Как уже было отмечено ранее, несмотря на важность аналогии между многонациональными корпорациями XX века и акционерными декретными компаниями более ранних эпох, ее не следует переоценивать. Для наших нынешних целей основное различие между этими двумя видами деловой организации заключается в том, что акционерные декретные компании были покорными инструментами экспансии государственной власти, а транснациональные корпорации XX века — нет. Вовсе не будучи покорными инструментами государственной власти, последние вскоре превратились в наиболее важный ограничитель этой власти.

И лучшей иллюстрацией этого различия служит сравнение включения Западной Европы после Второй мировой войны в сети американской власти с включением индийского субконтинента в сети английской власти в конце XVIII — начале XIX века. В последнем случае этим делом занималось частично государственное, а частично деловое предприятие (Ост-Индская компания), которое получило от британского правительства соответствующие полномочия на открытие Южной Азии для британской торговой и территориальной экспансии в обмен на торговые привилегии; при этом не следует забывать, что такие привилегии могли быть отозваны британским правительством в любое время. Компания делала большую работу по выполнению своих институциональных задач, но, как только такая работа была выполнена, начался постепенный отзыв торговых привилегий. Так, британское правительство получило территориальную империю и источник дани, без которой Лондон не смог бы воспроизводить свое мировое финансовое превосходство на протяжении такого долгого времени.

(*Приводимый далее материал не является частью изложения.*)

(* ===== verification/Aggregate.v ===== *)
(** * The aggregation pass

    [Aggregator::aggregate] of [stax-live/src/aggregator.rs]: one walk over every
    thread's intervals that distributes on-CPU time over the samples inside it,
    credits target spans and classifies blocked time.  The detailed pass (a
    cursor over the samples, accumulators updated in place) refines a
    declarative list of credits, and the counters of its result follow from the
    theorems on [StackTree]. *)

From S2P Require Import Prelude Aggregator.

Module Aggregate.

Export Aggregator.

Inductive EventCtx :=
  | PetSampleCtx (tid : Z) (sample : PetSample)
  | IntervalCtx (tid : Z) (interval : RawInterval).

Record Aggregation := mkAggregation {
  flame_root : StackNode;
  by_address : gmap Z AddressStats;
  agg_on_cpu_ns : Z;
  agg_target_ns : Z;
  agg_target_spans : Z;
  agg_off_cpu : OffCpuBreakdown
}.

#[export] Instance eta_Aggregation : Eta Aggregation := fun a =>
  mkAggregation (flame_root a) (by_address a) (agg_on_cpu_ns a) (agg_target_ns a)
    (agg_target_spans a) (agg_off_cpu a).

Definition total_off_cpu_ns (a : Aggregation) : Z := total_ns (agg_off_cpu a).

Definition aggregation_new : Aggregation := mkAggregation node_default ∅ 0 0 0 breakdown_default.
Lemma lookup_symbol_exact_witness :
  let none := fun (_ : SymLanguage) (_ : list Z) => None in
  registry_ok demo_registry /\
  lookup_symbol none 0x4140 demo_registry <> Panic /\
  exists r res, lookup_symbol none 0x4140 demo_registry = Ret (r, res) /\
    rs_function_name <$> res = Some (str "work").
Proof.
  cbn zeta. destruct demo_registry_ok as (Hok & Hdis & Hwf).
  destruct (lookup_symbol_exact (fun _ _ => None) 0x4140 demo_registry Hok Hdis Hwf)
    as (r & res & Heq & _).
  split; [exact Hok|]. split; [rewrite Heq; discriminate|].
  exists r, res. split; [exact Heq|]. clear - Heq. vm_compute in Heq. injection Heq as <- <-. reflexivity.
Defined.

Lemma saved_registry_restored r self :
  registry_ok r -> by_base (replace_from_saved (to_saved r) self) = by_base r.
Proof.
  intros [_ Hnd Hsorted].
  assert (Hload : forall b, load_binary (save_binary b) = b).
  { intros [p ba e t a x ss tb]. unfold load_binary, save_binary. cbn. f_equal.
    rewrite map_map. rewrite (map_ext _ id); [apply map_id|]. by intros []. }
  unfold replace_from_saved, to_saved.
  enough (H : forall l r0, NoDup (map base_avma (by_base r0 ++ l)) ->
    Forall (fun b => symbols_sorted (symbols b)) l ->
    by_base (foldl (fun restored b => insert (load_binary b) restored) r0 (map save_binary l)) =
    by_base r0 ++ l) by (apply (H (by_base r) new); done).
  induction l as [|b l IH]; intros r0 Hn Hs; cbn; [by rewrite app_nil_r|].
  apply Forall_cons in Hs as [Hb Hs]. rewrite Hload.
  assert (Hkeep : by_base (insert b r0) = by_base r0 ++ [b]).
  { rewrite insert_by_base. rewrite filter_all.
    - do 2 f_equal. destruct b. cbn in *. f_equal. apply sort_by_id.
      eapply StronglySorted_weaken; [|exact Hb]. intros x y Hxy. by apply bool_decide_eq_true.
    - apply Forall_forall. intros x Hx Heq. rewrite map_app in Hn.
      apply NoDup_app in Hn as (_ & Hn & _). apply (Hn (base_avma b)); [|by left].
      rewrite <- Heq. by apply list_elem_of_fmap_2. }
  rewrite IH, Hkeep by (try done; rewrite Hkeep, <- (assoc_L (++)); done).
  by rewrite <- (assoc_L (++)).
Qed.
Lemma flame_rows_exact_witness :
  exists rows f, f_children (fu_root (compute_flame_update demo_aggregation)) = map fold_recursion rows /\
    cell (fu_strings (compute_flame_update demo_aggregation)) [demo_key "main"; demo_key "f"] rows = Some f /\
    f_on_cpu_ns f = 500 /\ total_ns (f_off_cpu f) = 70 /\ f_instructions f = 6.
Proof.
  destruct (flame_rows_exact demo_aggregation demo_stacks flame_demo_ok eq_refl) as (rows & Hr & _ & H).
  { vm_compute. discriminate. }
  specialize (H [demo_key "main"; demo_key "f"] ltac:(discriminate)).
  destruct (cell _ _ rows) as [f|] eqn:E.
  - destruct H as [_ H]. exists rows, f. split; [exact Hr|]. split; [exact E|].
    split; [exact (eq_trans (H OnCpuNs) ltac:(vm_compute; reflexivity))|].
    split; [|exact (eq_trans (H (Pmc Instructions)) ltac:(vm_compute; reflexivity))].
    rewrite total_ns_sum.
    + unfold sat_sum, all_reasons, sum_of. cbn [foldr].
      change (read_reason ?r (f_off_cpu f)) with (read_flame (OffCpuNs r) f). rewrite !H. vm_compute. reflexivity.
    + intros r. change (read_reason r (f_off_cpu f)) with (read_flame (OffCpuNs r) f). rewrite H.
      destruct r; vm_compute; discriminate.
  - exfalso. specialize (H (CreditOff [21; 10] LockWait 70) ltac:(right; right; left)). vm_compute in H. discriminate.
Defined.

(** Folding can put one symbol into two rows: a function called both by a
    recursive function and by its inner call has two rows under the one row that
    is left of them. *)
Theorem folding_splits_symbol :
  exists cs m f g1 g2,
    Forall credit_ok cs /\
    let u := compute_flame_update (aggregation_new <| flame_root := (apply_credits cs).1 |>) in
    f_children (fu_root u) = [m] /\ f_children m = [f] /\ f_children f = [g1; g2] /\
    node_key (fu_strings u) g1 = demo_key "g" /\ node_key (fu_strings u) g2 = demo_key "g".
Proof.
  exists demo_stacks. do 4 eexists. split; [apply flame_demo_ok|]. vm_compute.
  split; [reflexivity|]. split; [reflexivity|]. split; [reflexivity|]. split; reflexivity.
Qed.

End Flame.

Включение Западной Европы во властные сети американского государства после Второй мировой войны, напротив, было предпринято самим американским правительством. Как только правительство своими действиями подготовило почву для благоприятной «пересадки» американских корпораций, последние в большом числе вторглись в Европу,

389

долгий двадцатый век

но их роль в усилении американского господства ограничивалась интернализацией в свои техноструктуры ключевых компонентов европейского рынка и рабочей силы. Хотя американское правительство пыталось сохранить определенный контроль над этой «пересадкой» американского бизнеса на европейскую почву, подчиняя дочерние отделения американских корпораций американскому торговому законодательству и предпринимая шаги по регулированию оттока американского капитала, такие «пересаженные» компании почти сразу стали предпринимать самостоятельные действия, которые американское правительство, действуя в одиночку или совместно с европейскими правительствами, не могло контролировать. И — что еще хуже — возрастание самостоятельности этих компаний сопровождалось ослаблением роли Вашингтона в регулировании и производстве мировых денег.

Переход контроля над мировыми ликвидными активами из частных рук в государственные и из Лондона и Нью-Йорка в Вашингтон, произошедший при президенте Рузвельте и Генри Моргентау, был необходимым условием последующего глобального кейнсианства, посредством которого американское правительство превратило системный хаос 1930–1940-х годов в американо-советский раздел сфер влияния в 1950– 1960-х годах. Но с перемещением американского корпоративного капитала для занятия новых рубежей, открытых этим превращением контроль над мировыми ликвидными активами начал возвращаться из государственных рук в частные и из Вашингтона в Лондон и Нью-Йорк. Как выразился Эндрю Уолтер (Walter 1991: 182), «Лондон вновь стал центром международной финансовой деятельности, но эта деятельность была связана с долларом, а главными игроками были американские банки и их клиенты».

Непосредственный ответ американского правительства на возрождение крупных частных финансов в производстве и регулировании мировых денег должен был вновь подтвердить центральное значение Вашингтона в обеспечении мировых ликвидных активов. Из-за отсутствия какой-либо жизнеспособной альтернативы доллару в качестве основной международной резервной валюты и средства обмена отказ от золотодолларового валютного стандарта завершился установлением чисто долларового стандарта. Вместо того чтобы снизиться значение американского доллара в качестве мировых денег возросло, и то, что прежде существовало неформально, теперь было закреплено формально (Cohen 1977: 232–238).

На протяжении пяти лет, с 1973 по 1978 год, этот чисто долларовый стандарт, казалось, обеспечивал правительству Соединенных Штатов беспрецедентную свободу действий в производстве мировых денег.